Re: UCA tertiary weight assignment vs. decomposition type definition in Unicode character database

2012-01-27 Thread Ken Whistler

On 1/27/2012 1:16 PM, Matt Ma wrote:

Hi,

There are a few characters having no decomposition type defined in
UnicodeData.txt, but they were assigned tertiary weight in
allkeys.text as if the characters had decomposition type. Here are a
few examples (version 6.0.0),

...



U+A733, U+A732, U+1F1E6  were given tertiary weight as they were
compat, while U+31B4 as it werefinal.


Yep, that is all done deliberately, to make the default sorting a bit 
more consistent.

The normative decompositions in UnicodeData.txt are only the starting point
for attempting to give more consistent default weights for collation.



Is this something documented outside of UCA?


No, because it is only relevant *to* UCA. At least as far as documentation
written by the UTC is concerned.

Well, I suppose it is also relevant to CLDR, because CLDR bases its 
collation
tables on a tailoring of allkeys.txt from UCA. I don't know what 
documentation

there may or may not be about the default treatment for tertiary weights
in CLDR. Somebody involved in the details of CLDR collation will have
to answer that one.

--Ken





Re: UCA tertiary weight assignment vs. decomposition type definition in Unicode character database

2012-01-27 Thread Mark Davis ☕
CLDR doesn't modify anything but primaries in the root ordering. Particular
languages may modify any of the levels, but I don't think anything is
typically done except for primary and secondary (with the exception of
Japanese, which is quite complicated).

Mark
*— Il meglio è l’inimico del bene —*
*
*
*
[https://plus.google.com/114199149796022210033]
*



On Fri, Jan 27, 2012 at 13:51, Ken Whistler k...@sybase.com wrote:

 On 1/27/2012 1:16 PM, Matt Ma wrote:

 Hi,

 There are a few characters having no decomposition type defined in
 UnicodeData.txt, but they were assigned tertiary weight in
 allkeys.text as if the characters had decomposition type. Here are a
 few examples (version 6.0.0),

 ...


  U+A733, U+A732, U+1F1E6  were given tertiary weight as they were
 compat, while U+31B4 as it werefinal.


 Yep, that is all done deliberately, to make the default sorting a bit more
 consistent.
 The normative decompositions in UnicodeData.txt are only the starting point
 for attempting to give more consistent default weights for collation.
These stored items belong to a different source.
(** What is left to do for the device and the interrupt handler. *)
Definition work (x : config) (q dn : list nat) : nat :=
  4 * (3 * length q + 2 * length (pend x) + length dn) +
  (if hand x then 1 else match dn with [] => 0 | _ => 2 end).

(** Everything is answered and seen, and the handler is not running. *)
Definition calm (x : config) : Prop := inv x [] [] /\ pend x = [] /\ hand x = false.

(** The device or the interrupt handler can do one more thing. *)
Lemma progress x q dn :
  inv x q dn -> calm x /\ q = [] /\ dn = [] \/
  exists y q' dn', step x E_tau y /\ inv y q' dn' /\ (work y q' dn' < work x q dn)%nat /\
    dfree (dk y) = dfree (dk x) /\ forall p, same_call (thr x p) (thr y p).
Proof using VO.
  intros I. pose proof (iv_lines _ _ _ I) as [Ln Li _]. unfold work.
  destruct (intr_cases x q dn I) as [[-> E]|(h & dn' & p & b & bn & w & j & k & a & -> & Hp & E)];
    destruct (hand x) eqn:Hh.
  - right. eexists _, q, []. split; [by apply st_leave|]. split; [by apply inv_leave|]. cbn. split; [lia|].
    split; [done|]. intros; apply same_call_refl.
  - destruct (pend x) as [|h pe] eqn:Hpe; [destruct q as [|h q]; [by left|]|]; right.
    + pose proof (queue_nonempty x h q [] I) as [Hne Hr]. eexists _, q, [].
      split; [apply st_take; [by apply Ln|done..]|]. split; [by apply inv_take|]. cbn. rewrite Hpe, Hh. cbn.
      split; [lia|]. split; [done|]. intros; apply same_call_refl.
    + destruct (head_owner _ _ _ h I) as (p & b & bn & w & j & k & a & Hp & _ & C & _); [rewrite Hpe; set_solver|].
      pose proof (read_chain_run _ _ _ _ _ _ _ C) as Hr.
      destruct (dev_io (if w then VIRTIO_BLK_T_OUT else VIRTIO_BLK_T_IN) (u32 (bn * (BSIZE / 512)))
        (take (Z.to_nat BSIZE) (data x b)) (dsk x)) as [bs ds] eqn:Hio.
      destruct (answer_run x q [] [] pe h _ _ _ _ _ _ _ I Hpe Hr Hio) as (p' & bn' & w' & A).
      eexists _, q, ([] ++ [h]). split; [by eapply (st_answer x [])|]. split; [exact (an_inv _ _ _ _ _ _ _ _ _ _ _ _ _ _ _ _ A)|].
      cbn. rewrite Hh. split; [lia|]. split; [done|]. intros; apply same_call_refl.
  - right. eexists _, q, dn'. split; [by apply st_intr|]. split; [by eapply inv_acknowledge|]. cbn. rewrite Hh.
    split; [lia|]. split; [done|]. intros p'. apply same_call_woken.
  - right. destruct Li as [?|Hq]; [done..|]. eexists _, q, (h :: dn'). split; [by apply st_enter|].
    split; [by eapply inv_enter|]. cbn. split; [lia|]. split; [done|]. intros; apply same_call_refl.
Qed.

(** The device and the interrupt handler can deal with all requests. *)
Lemma drain x q dn :
  inv x q dn ->
  exists y, finishing x y /\ calm y /\ dfree (dk y) = dfree (dk x) /\ forall p, same_call (thr x p) (thr y p).
Proof using VO.
  remember (work x q dn) as n eqn:En. revert x q dn En. induction n as [n IH] using lt_wf_ind. intros x q dn -> I.
  destruct (progress x q dn I) as [[Cx _]|(y & q' & dn' & St & I' & Hlt & Hf & Ht)].
  - exists x. split; [constructor|]. split; [done|]. split; [done|]. intros; apply same_call_refl.
  - destruct (IH _ Hlt y q' dn' eq_refl I') as (z & F & Cz & Fz & Tz).
    exists z. split; [eapply finishing_trans; [by apply finishing_tau|done]|]. split; [done|].
    split; [congruence|]. intros p. by eapply same_call_trans.
Qed.

(** A thread that waits for its answer when nothing is in flight can return. *)
Lemma finish_one x p b bn w idx a :
  calm x -> thr x p = T_buf b bn w idx a ->
  exists y, finishing x y /\ calm y /\ thr y p = T_idle /\
    (forall m, dfree (dk x) !! m = Some 1 \/ owns (thr x p) m -> dfree (dk y) !! m = Some 1) /\
    (forall p', p' <> p -> same_call (thr x p') (thr y p')).
Proof using VO.
  intros (I & Hpe & Hh) Hp. destruct idx as [[i j] k]. pose proof (iv_thr _ _ _ I p) as Ht. rewrite Hp, Hpe in Ht.
  destruct Ht as (_ & C & Hfl & _ & Ha). pose proof (iv_tables _ _ _ I) as T.
  destruct (chain_range _ _ _ _ _ _ _ T C) as (Li & Lj & Lk).
  assert (Hd : bdisk (dk x) b <> 1) by (rewrite Hfl; set_solver).
  assert (a = false) as -> by (destruct a; [by destruct (Hd (Ha eq_refl))|done]).
  eexists. split; [|split; [split; [by eapply inv_return|done]|]].
  - eapply fi_step; [|right; by repeat eexists|constructor].
    eapply st_return; [done|done|done|]. by eapply rw_finish_run.
  - split; [apply thr_settle_eq|]. split.
    + rewrite Hp. intros m Hm. cbn. rewrite !list_lookup_insert, !length_insert, (tb_free _ T).
      cbn in Hm. repeat case_decide; naive_solver lia.
    + intros p' Hne. rewrite thr_settle_ne by done. apply same_call_woken.
Qed.

(** While a thread waits for descriptors, the others can give theirs back. *)
Lemma free_first x p b bn w a n :
  calm x -> thr x p = T_desc b bn w a -> (n <= 8)%nat ->
  exists y a', finishing x y /\ calm y /\ thr y p = T_desc b bn w a' /\
    forall m, (m < n)%nat -> dfree (dk y) !! m = Some 1.
Proof using VO.
  intros Cx Hp. induction n as [|n IH]; intros Hn.
  { exists x, a. split; [constructor|]. split_and!; try done. intros. lia. }
  destruct IH as (y & a' & F & Cy & Ty & Fy); [lia|]. pose proof (proj1 Cy) as Iy.
  destruct (lookup_lt_is_Some_2 (dfree (dk y)) n) as [c Hc]; [rewrite (tb_free _ (iv_tables _ _ _ Iy)); lia|].
  pose proof (Forall_lookup_1 _ _ _ _ (tb_bits _ (iv_tables _ _ _ Iy)) Hc) as [->| ->].
  2:{ exists y, a'. split_and!; try done. intros m Hm. destruct (decide (m = n)) as [->|]; [done|]. apply Fy. lia. }
  destruct (iv_free _ _ _ Iy n Hc) as [p' Ho]. destruct (thr y p') as [| |b' bn' w' idx a''] eqn:Tp; [done..|].
  destruct (finish_one y p' b' bn' w' idx a'' Cy Tp) as (z & Fz & Cz & _ & Dz & Tz).
  assert (Hne : p <> p') by (intros ->; congruence). specialize (Tz p Hne). rewrite Ty in Tz.
  destruct (thr z p) as [|b0 bn0 w0 a0|] eqn:Ez; try done. destruct Tz as (<- & <- & <-).
  exists z, a0. split; [by eapply finishing_trans|]. split_and!; try done. intros m Hm. apply Dz.
  destruct (decide (m = n)) as [->|]; [right; by rewrite Tp|]. left. apply Fy. lia.
Qed.
Lemma log_writes_ext start k bl v v' :
  (forall bn, bn ∈ bl -> v bn = v' bn) -> log_writes start k bl v = log_writes start k bl v'.
Proof.
  revert k. induction bl as [|bn bl IH]; intros k H; [done|]. cbn.
  rewrite H by by left. f_equal. apply IH. intros. apply H. by right.
Qed.

Lemma home_writes_ext start k bl v v' :
  (forall j : nat, (k <= j < k + length bl)%nat -> v (start + j + 1) = v' (start + j + 1)) ->
  home_writes start k bl v = home_writes start k bl v'.
Proof.
  revert k. induction bl as [|bn bl IH]; intros k H; [done|]. cbn in *.
  rewrite H by lia. f_equal. apply IH. intros. apply H. lia.
Qed.

Lemma fits_cons s s' R bn :
  (forall bn, refs s' bn <> 0 -> refs s bn <> 0) -> (length R < Z.to_nat NBUF)%nat ->
  (forall bn, refs s bn <> 0 -> bn ∈ R) -> fits s' (bn :: R).
Proof. intros Hr Hl HR. split; [cbn; lia|]. intros bn' H. right. by apply HR, Hr. Qed.

Lemma drop_cons_lookup {A} (l : list A) (k : nat) x t :
  drop k l = x :: t -> l !! k = Some x /\ drop (S k) l = t.
Proof.
  intros H. split.
  - rewrite <- (Nat.add_0_r k), <- lookup_drop, H. done.
  - rewrite <- (Nat.add_1_r k), <- drop_drop, H. done.
Qed.
(** The file of inode [ip] now has the bytes [bs] at [off]; the inode is on the disk, and
    other files are as they were. *)
Record wrote s (i : nat) (ip : inode) (off : nat) (bs : list Z) s' (ip' : inode) : Prop := {
  wr_frame : io_frame (set_itab (<[i := ip']> (itab s)) (set_lg (lg s') s)) s';
  wr_start : lg_start (lg s') = lg_start (lg s);
  wr_out : lg_outstanding (lg s') = lg_outstanding (lg s);
  wr_com : lg_committing (lg s') = lg_committing (lg s);
  wr_disk : disk s' = disk s;
  wr_writes : writes s' = writes s;
  wr_inode : ip' = set_i_size (i_size ip') (set_i_addrs (i_addrs ip') ip);
  wr_size : i_size ip' = Z.max (i_size ip) (Z.of_nat (off + length bs));
  wr_file : file_ok (view s') ip';
  wr_bytes : file_bytes (view s') ip' = overwrite off bs (file_bytes (view s) ip);
  wr_dinode : dinode_on (view s') (sb s') (i_inum ip) = to_dinode ip';
  wr_inodes : forall j, inode_number s j -> j <> i_inum ip -> dinode_on (view s') (sb s') j = dinode_on (view s) (sb s) j;
  wr_inv : fs_inv s';
  wr_direct : direct_ok s' ip';
  wr_ok : dinode_ok (to_dinode ip');
  wr_used : forall b, fs_block s b -> used s b = true -> used s' b = true;
  wr_addr : forall k, (k < 12)%nat -> addr_of ip' k = addr_of ip k \/ used s (addr_of ip' k) = false;
  wr_others : forall b, plain_block s b -> (forall k, (k < 12)%nat -> addr_of ip k <> b) -> b <> IBLOCK (i_inum ip) (sb s) -> view s' b = view s b
}.

Lemma grows_addr s i ip s' ip' k :
  grows s i ip s' ip' -> (k < 12)%nat -> addr_of ip' k = addr_of ip k \/ used s (addr_of ip' k) = false.
Proof.
  intros G Hk. destruct (decide (addr_of ip k = 0)) as [E|E]; [|left; by apply G].
  destruct (decide (addr_of ip' k = 0)) as [E'|E']; [left; congruence|right]. by apply (gr_new _ _ _ _ _ G).
Qed.

Lemma grows_inodes s i ip s' ip' j :
  grows s i ip s' ip' -> fs_inv s -> direct_ok s ip -> inode_number s j -> dinode_on (view s') (sb s') j = dinode_on (view s) (sb s) j.
Proof.
  intros G Hinv Hd Hj. unfold dinode_on. rewrite (grows_sb _ _ _ _ _ G). rewrite (gr_others _ _ _ _ _ G); [done|by apply Hinv|].
  intros k Hk E. destruct (decide (addr_of ip k = 0)) as [E0|E0]; [|by apply (proj2 (dr_block _ _ Hd k Hk E0) j)].
  pose proof (pb_pos _ _ (fi_inodes _ Hinv j Hj)). congruence.
Qed.

Lemma frame_then s i ip1 s1 ip2 s2 :
  io_frame (set_itab (<[i := ip1]> (itab s)) (set_lg (lg s1) s)) s1 ->
  io_frame (set_lg (lg s2) (set_itab (<[i := ip2]> (itab s1)) s1)) s2 ->
  io_frame (set_itab (<[i := ip2]> (itab s)) (set_lg (lg s2) s)) s2.
Proof.
  intros F1 F2. assert (T1 : itab s1 = <[i := ip1]> (itab s)) by by rewrite F1. rewrite T1, list_insert_insert_eq in F2.
  unfold io_frame in *. rewrite F2, F1. by destruct s.
Qed.
(** The handler of an ordinary character. *)
Lemma type_run c s ready edit :
  is_byte c -> cons_rep (kcons s) ready edit ->
  table_ok s -> sleepers_ok s -> no_proc_locks s ->
  (c =? 0) || (Z.of_nat (length (ready ++ edit)) =? INPUT_BUF_SIZE) = false ->
  let commit := (enter c =? 10) || (enter c =? ctrl 68) ||
      (Z.of_nat (length (ready ++ edit ++ [enter c])) =? INPUT_BUF_SIZE) in
  exists k,
    (consputc (enter c) ;;
     setc_ (fun x => set_cons_e (u32 (cons_e x + 1))
       (set_cons_buf (<[Z.to_nat (cons_e x `mod` INPUT_BUF_SIZE) := u8 (enter c)]> (cons_buf x)) x)) ;;
     y ← getc_;
     when ((enter c =? 10) || (enter c =? ctrl 68) || (u32 (cons_e y - cons_r y) =? INPUT_BUF_SIZE))
       (setc_ (fun x => set_cons_w (cons_e x) x) ;; wakeup (Some C_cons))) s =
      Ok tt (set_kcons k (set_output (output s ++ [enter c])
        (if commit then woken_all C_cons s else s))) /\
    (if commit then cons_rep k (ready ++ edit ++ [enter c]) [] else cons_rep k ready (edit ++ [enter c])).
Proof.
  intros Hb Hr Ht Hw Hn Hroom commit.
  assert (Hby : is_byte (enter c)) by (unfold enter; destruct (c =? 13); [split; lia|done]).
  assert (Hu : u8 (enter c) = enter c) by (apply Z.mod_small; ints; lia).
  apply orb_false_iff in Hroom as [_ Hroom%Z.eqb_neq]. pose proof (cr_len _ _ _ Hr).
  destruct (cons_type_rep _ _ _ (enter c) Hr ltac:(lia)) as (H1 & H2 & H3). cbv zeta in H1, H2, H3.
  kstep (consputc_run (enter c) s Hby). rewrite bind_run. cbn [setc_ modify obind].
  rewrite bind_run. cbn [getc_ gets obind kcons set_kcons set_output]. rewrite Hu.
  set (k1 := set_cons_e _ _) in *. rewrite H3. fold commit.
  destruct commit eqn:Ec; cbn [when].
  - exists (set_cons_w (cons_e k1) k1). split; [|done]. rewrite bind_run. cbn [setc_ modify obind].
    rewrite wakeup_run by done. by destruct s.
  - exists k1. split; [by destruct s|]. apply H1. unfold commit in Ec.
    apply orb_false_iff in Ec as [[Ec _]%orb_false_iff _]. by apply Z.eqb_neq.
Qed.
(* ===== verification/Filewrite.v ===== *)
(** * Writing open files, and crashes

    [filewrite] on a file: the bytes of the process reach the file, piece by piece, each
    piece in one transaction of the log; and a crash at any point of a piece leaves,
    after recovery, the file as it was or with the whole piece. *)

From S2P Require Import Prelude Riscv Mem State Printf Kalloc Vm Uvm Sched Bio Log Crash Fs FsData Balloc Inode Readi Ilock Path Writei UserMem Copy Pipe Console File Fileio.

#[local] Open Scope Z_scope.

(** ** States that agree outside the log *)

Section Agree.
Implicit Types s : kernel.

Record agree s s' : Prop := {
  ag_sb : sb s' = sb s;
  ag_start : lg_start (lg s') = lg_start (lg s);
  ag_view : forall bn, home (lg_start (lg s)) bn -> view s' bn = view s bn
}.

Lemma agree_used s s' b : agree s s' -> bitmap_ok s -> fs_block s b -> used s' b = used s b.
Proof. intros [Hs Hl Hv] Hb Hf. unfold used. rewrite Hs, Hv; [done|]. by apply Hb. Qed.

Lemma agree_plain s s' b : agree s s' -> bitmap_ok s -> plain_block s b -> plain_block s' b.
Proof.
  intros A Hb Hp. pose proof A as [Hs Hl Hv]. apply (plain_block_step s); try done.
  - rewrite (agree_used s s' b A Hb); apply Hp.
  - rewrite Hv; apply Hp.
Qed.

Lemma agree_inv s s' : agree s s' -> fs_inv s -> fs_inv s'.
Proof.
  intros A [Hb [H0 H0u] Hst Hi]. pose proof A as [Hs Hl Hv]. split.
  - apply (bitmap_ok_step s s' Hb Hs Hl).
    + intros b Hf. rewrite Hv; [done|by apply Hb].
    + intros b Hf. rewrite (agree_used s s' b A Hb Hf). by apply Hb.
  - unfold fs_block in *. rewrite Hs. split; [done|]. by rewrite (agree_used s s' 0 A Hb H0).
  - by rewrite Hs.
  - intros inum Hn. unfold inode_number in Hn. rewrite Hs in *. by apply (agree_plain s), Hi.
Qed.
 Is this something documented outside of UCA?


 No, because it is only relevant *to* UCA. At least as far as documentation
 written by the UTC is concerned.

 Well, I suppose it is also relevant to CLDR, because CLDR bases its
 collation
 tables on a tailoring of allkeys.txt from UCA. I don't know what
 documentation
 there may or may not be about the default treatment for tertiary weights
 in CLDR. Somebody involved in the details of CLDR collation will have
 to answer that one.

 --Ken